Marcus, who has an MFA from Brown, is an award-winning writer whose works of fiction include The Flame Alphabet, The Age of Wire and String, and more recently Notes from the Fog. His short stories have appeared in such publications as Harper’s, The New Yorker and The Paris Review. In her nominating letter, Rivka Galchen (SOA’06), a former student of Marcus’s and now an assistant professor of writing at Columbia, said, “his unostentatious brilliance offered me so many new ways to see both what I wrote and what I read, and has been a significant part even to this day in my career.” She included praise from other former students who have gone on to become published writers.

Serena Ng

Serena Ng
Edwin W. Rickert Professor of Economics

Ng is affiliated with Columbia’s Data Science Institute, a Fellow of the Econometric Society, managing editor of the Journal of Econometrics and a research associate at the National Bureau of Economic Research.
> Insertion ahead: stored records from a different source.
Lemma otp_map_layout_witness : ∃ m, op_name <$> om_partitions m = ["SECRET0"; "LIFE_CYCLE"] ∧ (∃ hi, parts_layout 0 (om_partitions m) hi ∧ hi ≤ otp_size (om_otp m)) ∧
  ∀ j p k i a, om_partitions m !! j = Some p → op_items p !! k = Some i → in_item i a → ∃ o, op_offset p = YInt o ∧ o ≤ a < o + op_size p.
Proof.
  destruct small_map_ok as (g' & E). exists small_map. split; [by vm_compute |].
  destruct (otp_map_layout some_random small_mmap (mkRng 0 0) small_map g' E small_plain) as (Hl & _ & _ & _ & _ & Hi).
  split; [exact Hl |]. intros j p k i a Hj Hk Ha. exact (proj1 (Hi small_map_sized j p k i a Hj Hk Ha)).
Defined.

Lemma otp_partition_readback_witness : ∃ scr p, op_name p = "SECRET0" ∧ py_truth (op_lock p) = true ∧
  ∃ data annotation, streamout_partition scr p = Ok (data, annotation) ∧ read_back scr 0 p data annotation.
Proof.
  destruct small_part_ok as (p & _ & Hp & Hn & Hl). exists (om_scrambling (mi_map small_image)), p. split; [exact Hn |]. split; [exact Hl |].
  exact (otp_partition_readback _ 0 p Hp).
Defined.

Lemma otp_image_file_witness : ∃ words, streamout_hexfile small_image =
  Ok ("// OTP memory hexfile with 40 x 16bit layout" :: (hexfile_line (mkSecded 8 1 [seqZ 0 8]) <$> words)).
Proof.
  destruct small_image_ok as (g' & E).
  destruct (otp_image_file some_random (fun _ _ => 0) 20 small_desc small_mmap small_cfg (mkRng 0 0) small_image g' E small_plain small_inputs_ok)
    as (outs & n & words & _ & _ & _ & H & _).
  - apply causalb_sound. vm_compute. reflexivity.
  - by vm_compute.
  - exists words. rewrite H. vm_compute. reflexivity.
Defined.

(** The text of the first lines. *)
Example small_file : take 3 <$> streamout_hexfile small_image =
  Ok ["// OTP memory hexfile with 40 x 16bit layout"; "007d // 000000: SECRET0: TOKEN"; "00a5 // 000001: SECRET0: TOKEN"].
Proof. vm_compute. reflexivity. Qed.

Definition token_desc : list (yaml * yaml) := [(YStr "name", YStr "TOKEN"); (YStr "value", YStr "0xffffffffffff")].

Lemma otp_item_merged_witness : ∃ img' g', merge_item_data some_random "SECRET0" (mkOtpMemImg small_map small_object) (YDict token_desc) (mkRng 0 0) = Ok (img', g') ∧
  map_layout (mi_map img').
Proof.
  destruct small_map_ok as (g0 & E). pose proof (init_layout _ _ _ _ _ E small_plain) as Hm.
  destruct (merge_item_data some_random "SECRET0" (mkOtpMemImg small_map small_object) (YDict token_desc) (mkRng 0 0)) as [[img' g'] |] eqn:Em; [| by vm_compute in Em].
  exists img', g'. split; [reflexivity |].
  destruct (otp_item_merged some_random "SECRET0" (mkOtpMemImg small_map small_object) token_desc (mkRng 0 0) img' g' some_random_ok Hm Em)
    as (? & ? & ? & ? & ? & ? & _ & _ & _ & _ & _ & _ & _ & H). exact H.
Defined.

(** A value that does not fit is refused, and a negative one is accepted. *)
Example token_too_large : merge_item_data some_random "SECRET0" small_image (yd [("name", YStr "TOKEN"); ("value", YStr "0x1000000000000")]) (mkRng 0 0) = Err RuntimeError.
Proof. vm_compute. reflexivity. Qed.
Example token_negative : ∃ img' g', merge_item_data some_random "SECRET0" small_image (yd [("name", YStr "TOKEN"); ("value", YStr "-0x1")]) (mkRng 0 0) = Ok (img', g').
Proof. eexists _, _. vm_compute. reflexivity. Qed.

(** Only a partition with a hardware digest can be locked. *)
Example lock_refused : merge_part_data (yd [("name", YStr "LIFE_CYCLE"); ("lock", YBool true)]) small_image = Err RuntimeError.
Proof. vm_compute. reflexivity. Qed.

(** An additional configuration without a seed. *)
Example override_without_seed : override_data some_random [(YStr "partitions", YList [])] small_image (mkRng 0 0) = Err KeyError.
Proof. vm_compute. reflexivity. Qed.

(** With an explicit offset for the partition its first item is still placed after the partition before
    it, and its bytes end up at the other end of the partition. *)
Definition offset_mmap : yaml :=
  yd [("seed", YInt 1); ("otp", yd [("depth", YInt 32); ("width", YInt 1)]); ("scrambling", yd [("keys", YList []); ("digests", YList [])]);
      ("partitions", YList [yd [("name", YStr "P"); ("variant", YStr "Buffered"); ("bkout_type", YStr "false"); ("size", YInt 16); ("offset", YInt 8);
        ("items", YList [yd [("name", YStr "A"); ("size", YInt 1); ("value", YInt 0x5A)]])]])].
Example offset_ignored :
  match OtpMemMap.init some_random offset_mmap (mkRng 0 0) with
  | Ok (m, _) => mapR (fun p => out ← streamout_partition (om_scrambling m) p; Ok out.1) (om_partitions m) = Ok [replicate 8 0 ++ [0x5A] ++ replicate 7 0]
  | Err _ => False
  end.
Proof. vm_compute. reflexivity. Qed.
She describes her research interests as macroeconomics, econometrics and big data. She was praised for the rigor and thoroughness of her teaching and for encouraging her students to dig deeper in their studies. Students commented that what they learned in her courses was applicable to real-world problems and one said she conveyed the beauty of math. Students she mentored now work at prestigious institutions around the world. She received her Ph.D. from Princeton.

Pier Mattia Tommasino

Pier Mattia Tommasino
Assistant Professor of Italian

Tommasino, who earned his Ph.D. at Scuola Normale Superiore in Pisa, Italy, teaches introduction to Italian, as well as a new course on the Qur’an in Europe. His research focuses on the linguistic, textual and religious relationships between southern Europe and the Muslim world, especially Italian and Latin translations of the Qur’an and the spread of Italian language and books in the Muslim Mediterranean in the 16th and 17th centuries. Nominating him for the Lenfest award, Teodolinda Barolini, Da Ponte Professor of Italian, cited his “remarkable interdisciplinary heft as a scholar” who is “truly and genuinely multicultural in his focus.” She included portions of student evaluations, in which they cited the supportive and open environment in his classes.

Gray Tuttle

Gray Tuttle
Leila Hadley Luce Professor of Modern Tibetan Studies
Department of East Asian Studies and Cultures

Tuttle studies 20th century Sino-Tibetan relations as well as Tibet’s relations with China’s earlier Manchu Qing Empire. A current project focuses on relations between China and Tibet in the 16th to 19th centuries, when Tibet’s intellectual and economic centers shifted to the east. He mentors graduate students and has worked with the Center for Teaching and Learning to develop new teaching tools for undergraduates. Tuttle, whose Ph.D. is from Harvard, “has made enormous contributions to the growth of Tibet Studies as an academic field,” wrote Wei Shang, acting chair of the Department of East Asian Studies and Cultures, noting that Tuttle has taught 15 different courses in 13 years at Columbia and helped organize eight conferences.

Maria Uriarte

Maria Uriarte
Professor of Ecology, Evolution and Environmental Biology

Uriarte, who received her Ph.D. from Cornell, studies how forests change in response to natural disturbances, such as hurricanes and fires, and from human land use. In 2018, she led a team studying the impact of Hurricane Maria on El Yunque National Forest in Puerto Rico and the effects on forests of an expected increase in extreme weather. Nominating her for the Lenfest award, Dustin Rubenstein, an associate professor in her department, said Uriarte works “tirelessly to train and mentor students [and has] an unusual ability to work with individuals of varying abilities and socio-economic and cultural backgrounds and in very different research areas.” Uriarte developed an advanced statistics course for Ph.D. students and has co-authored some 70 research papers with students.